--- Excerpted data ---

(* ===== verification/Sem.v ===== *)
(** * Sem: the semaphore, lib/libc/sync/Sem.H

    A semaphore has a counter and two queues: of the threads that wait in P for
    units, and of those that wait in Z for the counter to be zero.  A waiting
    thread has an element on its stack, which is linked through a pointer to the
    last link.  Whoever wakes a thread takes its element off the queue, clears the
    element's thread and unblocks it; the woken thread starts again at the label
    [reset], and may find that others have been faster.

    The lock is the caller's: it is taken before every operation and released after
    it.  P and Z release it while they wait and take it again, but return without it
    when wakeup has given them an error.  TSemaphore releases it whatever P returns;
    the semaphores of os/servers/pty/SysVSemaphores.C release it only when there is no
    error.

    The steps of a thread are taking the lock, the section under it, the check of the
    element, the call of Scheduler::Block and releasing the lock.  The lock is a
    mutex: taking it waits until it is free, and releasing a lock that the thread does
    not have is a fault. *)

From stdpp Require Import base numbers option gmap list.
From S2P Require Import K42 Prelude HTList.

Module Sem.

(** ** Data *)

(** The element on the stack of thread [a] has address [a]; thread 0 is
    NullThreadID. *)
Record Element := mkEl { el_next : Z; el_id : Z; el_count : Z; el_error : Z }.

#[export] Instance el_linked : Linked Element (Z * Z * Z) := {|
  next := el_next;
  set_next := fun p e => mkEl p (el_id e) (el_count e) (el_error e);
  payload := fun e => (el_id e, el_count e, el_error e);
  next_set_next := fun _ _ => eq_refl;
  payload_set_next := fun _ _ => eq_refl;
|}.

(** Element **: null, the address of the head, or that of an element's link. *)
Inductive tailp := TNull | THead | TNext (a : Z).

Record queue := mkQ { head : Z; tail : tailp }.

(** What a thread waits for: [P] of so many units, or [Z]. *)
Inductive kind := KP (c : Z) | KZ.

Inductive op := OpP (c : Z) | OpZ | OpTryP (c : Z) | OpV (c : Z) | OpWakeup (error : Z) | OpSet (x : Z).

Definition op_of (k : kind) : op := match k with KP c => OpP c | KZ => OpZ end.

(** Where a thread is: outside, with the lock at the start of an operation or at the
    label [reset], at the test [el.id != NullThreadID], in Scheduler::Block, at
    [lock->acquire(); goto reset], or at the caller's [lock.release()], with the result
    of the operation. *)
Inductive PC := Out | Held (o : op) | Check (k : kind) | Blocked (k : kind) | Retry (k : kind) | Leave (rc : Z).

(** [token]: Scheduler::Unblock has been called since the last Block. *)
Record thread := mkTh { pc : PC; token : bool }.
(** The space after the [ptrLen] bytes in use of an entry becomes the new one. *)
Definition splitEntry (b : list Z) (ptr ptrLen length : Z) : option (list Z * Z) :=
  let entry := ptr + ptrLen in
  rl ← getReclen b ptr;
  b ← setReclen b entry (usub rl ptrLen);
  b ← setNameLength b entry length;
  id ← getOtokID b ptr;
  b ← (if id =? 0 then Some b else setReclen b ptr ptrLen);
  Some (b, entry).

(** A new entry at the end, and a new end. *)
Definition appendEntry (b : list Z) (ptr entryLen length : Z) : option (list Z * Z) :=
  b ← setReclen b ptr entryLen;
  b ← setNameLength b ptr length;
  rl ← getReclen b ptr;
  b ← setReclen b (ptr + rl) 0;
  Some (b, ptr).

(** The answer is the block and the new entry. *)
Definition findHole (b : list Z) (length : Z) : option (option (list Z * Z)) :=
  let entryLen := GetPhysRecLen length in
  r ← hole SCAN_FUEL b entryLen 0;
  match r with
  | inr (ptr, ptrLen) => x ← splitEntry b ptr ptrLen length; Some (Some x)
  | inl ptr =>
      if uadd entryLen (GetPhysRecLen 0) <? usub OS_BLOCK_SIZE ptr
      then x ← appendEntry b ptr entryLen length; Some (Some x)
      else Some None
  end.

(** ** Changes to a block *)

(** The first entry of a new block. *)
Definition freshBlock (b : list Z) (length : Z) : option (list Z) :=
  b ← setReclen b 0 (GetPhysRecLen length);
  rl ← getReclen b 0;
  b ← setOtokID b rl 0;
  b ← setNameLength b rl 0;
  setReclen b rl 0.

(** An entry gets its name and its object. *)
Definition fillEntry (b : list Z) (entry : Z) (fname : list Z) (otok : Z) : option (list Z) :=
  b ← setNameLength b entry (Z.of_nat (length fname));
  b ← setName b entry fname;
  setOtokID b entry otok.

(** An entry is removed: the previous one grows; or the block is empty; or the
    first entry becomes unused. *)
Definition removeEntry (b : list Z) (entry : Z) (prev : option Z) : option (list Z) :=
  match prev with
  | Some p =>
      rp ← getReclen b p;
      re ← getReclen b entry;
      setReclen b p (rp + re)
  | None =>
      re ← getReclen b entry;
      rn ← getReclen b re;
      if rn =? 0 then setReclen b entry 0 else setOtokID b entry 0
  end.

(** ** Lemmas on bytes *)

Lemma enc_length n : forall v, length (enc n v) = n.
Proof. induction n as [|n IH]; intros v; simpl; [done|]. rewrite length_app, IH. simpl. lia. Qed.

---

Exercise directions —
Copy whichever lines in the listing above contain the word "Some".

Worked solution —
  b ← (if id =? 0 then Some b else setReclen b ptr ptrLen);
  Some (b, entry).
  Some (b, ptr).
  | inr (ptr, ptrLen) => x ← splitEntry b ptr ptrLen length; Some (Some x)
      then x ← appendEntry b ptr entryLen length; Some (Some x)
      else Some None
  | Some p =>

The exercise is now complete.